Reviewed on the Nintendo 3DS.
It’s as if the Wii, Brain Training, Nintendogs and the shift towards casual gamers never happened.
The Legend of Zelda: A Link Between Worlds is a spiritual successor to the classic 1992 Super Nintendo game A Link To The Past. It’s a startlingly stripped down, tutorial-free, old school top-down Legend of Zelda game where the game design has an implicit trust in the player being familiar with how the franchise works. In five minutes, it tosses the player out into an open environment, gives them free reign on where to go and lets the player simply explore at their leisure.
It’s an extraordinary backflip from Nintendo’s design brief of the last seven years and suggests they may well be looking to reach out to hobbyist gamers after the casual market deserted them in droves for smart phone gaming. Even as recently as Skyward Sword in 2011, that focus on welcoming unfamiliar new players was there with the existence of a permanent, unskippable message that explained how rupees were valued and what the low health warning meant – every single time it happened in the game. The last few adventures for Link had also been quite experimental with touch screen and gesture based control schemes, avenues explored to make the game more accessible to the masses. A Link Between Worlds is the first Zelda game out of the past four iterations where you swing a sword by pressing a button.
A Link Between Worlds is set in the same Hyrule as A Link To The Past, only its set a hundred years later and the Light World / Dark World mechanic is replaced with Hyrule / Lorule. Lorule is sort of like a Bizarro version of Hyrule that is overseen by the raven haired Princess Hilda. At the start of the game she calls to Link for help as her kingdom is under attack from the mysterious art-loving sorcerer Yuga.

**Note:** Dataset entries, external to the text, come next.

(** * The workflow execution context of the history service

    A shallow embedding of [service/history/workflowExecutionContext.go]:
    the per-execution transaction coordinator that loads the mutable state
    of one workflow run, appends history batches, commits mutations and
    snapshots to the shard, and drops its cache when an update fails.

    The Go methods mutate the receiver [c] (and the paired [newContext])
    through pointers and talk to the shard, the engine and the metrics
    client.  Here the contexts live in a store indexed by references, every
    call to a collaborator is appended to a trace, and each method is a
    state transformer over that world which ends normally, with a Go
    [error], or with a runtime panic. *)

From stdpp Require Import gmap strings list.
From Stdlib Require Import ZArith Lia.

Local Open Scope Z_scope.
Local Open Scope string_scope.

(** ** Data model *)

Definition bytes := list Byte.byte.
Definition time := Z.

(** Values the coordinator only stores and forwards. *)
Definition opaque := Z.

(** [int64] arithmetic of Go wraps around. *)
Definition to_int64 (z : Z) : Z := (z + 2 ^ 63) mod 2 ^ 64 - 2 ^ 63.
Definition add64 (a b : Z) : Z := to_int64 (a + b).

Inductive transactionPolicy :=
| transactionPolicyActive
| transactionPolicyPassive.

(** The error values the file builds or switches on; any other error of the
    persistence layer is [OtherError]. *)
Inductive error :=
| InternalServiceError (Message : string)
| BadRequestError (Message : string)
| EntityNotExistsError
| WorkflowExecutionAlreadyStartedError
| ConditionFailedError
| ErrConflict
| OtherError (Message : string).

Inductive panic :=
| NilPointerDereference
| IndexOutOfRange
| TypeAssertionFailed.

Record WorkflowExecution := {
  WorkflowId : string;
  RunId : string
}.

Record HistoryEvent := {
  EventId : Z;
  Version : Z
}.

Record WorkflowEvents := {
  evs_DomainID : string;
  evs_WorkflowID : string;
  evs_RunID : string;
  evs_BranchToken : bytes;
  evs_Events : list HistoryEvent
}.

Record ExecutionStats := {
  HistorySize : Z
}.

Record WorkflowExecutionInfo := {
  ei_DomainID : string;
  ei_WorkflowID : string;
  ei_RunID : string;
  ei_NextEventID : Z;
  ei_State : Z;
  ei_CloseStatus : Z
}.

(** [persistence.ReplicationState] is only passed on. *)
Record ReplicationState := {
  rs_Rest : opaque
}.

(** [persistence.HistoryReplicationTask], with the four fields the merge
    reads and writes. *)
Record HistoryReplicationTask := {
  hrt_Rest : opaque;
  hrt_BranchToken : bytes;
  hrt_EventStoreVersion : Z;
  hrt_NewRunBranchToken : bytes;
  hrt_NewRunEventStoreVersion : Z
}.

(** [persistence.Task] is an interface declared outside this file.  The code
    tells [*persistence.HistoryReplicationTask] apart from every other
    implementation and nothing more. *)
Inductive Task :=
| HistoryTask (t : HistoryReplicationTask)
| OtherTask (task : opaque).

Record WorkflowMutation := {
  wm_ExecutionInfo : WorkflowExecutionInfo;
  wm_ExecutionStats : option ExecutionStats;
  wm_ReplicationState : option ReplicationState;
  wm_UpsertActivityInfos : list opaque;
  wm_DeleteActivityInfos : list Z;
  wm_UpserTimerInfos : list opaque;
  wm_DeleteTimerInfos : list string;
  wm_UpsertChildExecutionInfos : list opaque;
  wm_DeleteChildExecutionInfo : option Z;
  wm_UpsertRequestCancelInfos : list opaque;
  wm_DeleteRequestCancelInfo : option Z;
  wm_UpsertSignalInfos : list opaque;
  wm_DeleteSignalInfo : option Z;
  wm_UpsertSignalRequestedIDs : list string;
  wm_DeleteSignalRequestedID : string;
  wm_NewBufferedEvents : list HistoryEvent;
  wm_ClearBufferedEvents : bool;
  wm_TransferTasks : list Task;
  wm_ReplicationTasks : list Task;
  wm_TimerTasks : list Task;
  wm_Condition : Z
}.

Record WorkflowSnapshot := {
  ws_ExecutionInfo : WorkflowExecutionInfo;
  ws_ExecutionStats : option ExecutionStats;
  ws_ReplicationState : option ReplicationState;
  ws_ChildExecutionInfos : list opaque;
  ws_SignalInfos : list opaque;
  ws_SignalRequestedIDs : list string;
  ws_TransferTasks : list Task;
  ws_ReplicationTasks : list Task;
  ws_TimerTasks : list Task;
  ws_Condition : Z
}.

(** *** Requests and responses of the persistence layer *)

Record GetWorkflowExecutionRequest := {
  get_DomainID : string;
  get_Execution : WorkflowExecution
}.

Not including the side quests and collectathons, the main story mode in A Link Between Worlds takes roughly 16 hours to complete and it is pure gaming bliss. I didn’t know this Nintendo still existed. When they are on their game, there really are few other designers that can match the company for their creativity, talent and flair in crafting dungeons for the player to explore and solve. There are over ten in A Link Between Worlds and they are each distinctive in appearance and varied in structure. Some have a central hub. Others exist as a tower several stories tall. Some dungeon puzzles involve light and dark. Others dabble with water and ice. Lava and rock. All of the puzzles incorporate the signature new ability for Link – he can now shift into a 2D plane and traverse the very walls of the dungeons. It’s impossible to appreciate how novel this feature is until you play the game firsthand. It really does open the door creatively for a whole slew of new tricks for the designers to test you with.
As the game is set in the same world as 1992’s A Link To The Past, veterans of that game will enjoying revisiting famous landmarks and seeing their contemporary redesign. What happened to the flute playing kid in the woods? Is the old guy under the bridge still there? What about Zora who hands you the flippers. A lot of the bosses are redesigns of classics from LTTP only they now incorporate a new twist to make them slightly more challenging. The game does have a few new ideas of its own. One of the most talked about concepts is the removal of dungeon specific items for Link to discover. Instead these are all made available to the player at the start of the game via a hooded chap named Rovio who sets up shop in your home and gives you the option of renting or buying items. It appears to be a design choice made to give the player complete unfettered accessibility at the start of the game as to the order in which they tackle the dungeons. It’s a welcome freedom that I’d happily see return in future games.
It’s a great achievement for Nintendo to make a new game that invites direct comparison to a game held in as high a regard as A Link To The Past and still come out smelling like roses. What’s even more pleasing is that they’ve done it whilst subtly incorporating contemporary design features which other contemporary Zeldas have annoyingly lacked. There is a greatly improved fast-travel feature in A Link Between Worlds (which sort of loosely exists in LTTP) that is made available from the outset. The nature of the 3DS means you can simply close and lid and resume play whenever you like. The game also incorporates the 3DS Streetpass function so you can play against other players in your game world. And as of last night, the game also now has the ability to capture a screenshot whenever you like and is fully compatible with MiiVerse. These are all useful modern design elements that incorporate social media, quicksave and fast travel options which are obviously absent from the Super Nintendo classic.
I never begrudged Nintendo chasing the casual market with the Wii. After the middling success of the Gamecube they’d have been mad not to chase the market once they got their hands on it. I’m sad to see the challenges facing the sales of their hardware today, particularly on the Wii U. Having said that, the Super Nintendo and specifically Super Mario World and The Legend of Zelda: A Link To The Past were the two games that made me a lifelong fan of the medium. So selfishly, there is a rather incredible silver lining to Nintendo’s recent woes. If their recourse for losing the casual market is to output more games that have the spirit and design of their best work in the Nineties…well then. There aren’t that many of us left playing these games on 3DS and Wii U. But for those that do, we’ll be loving every second of it.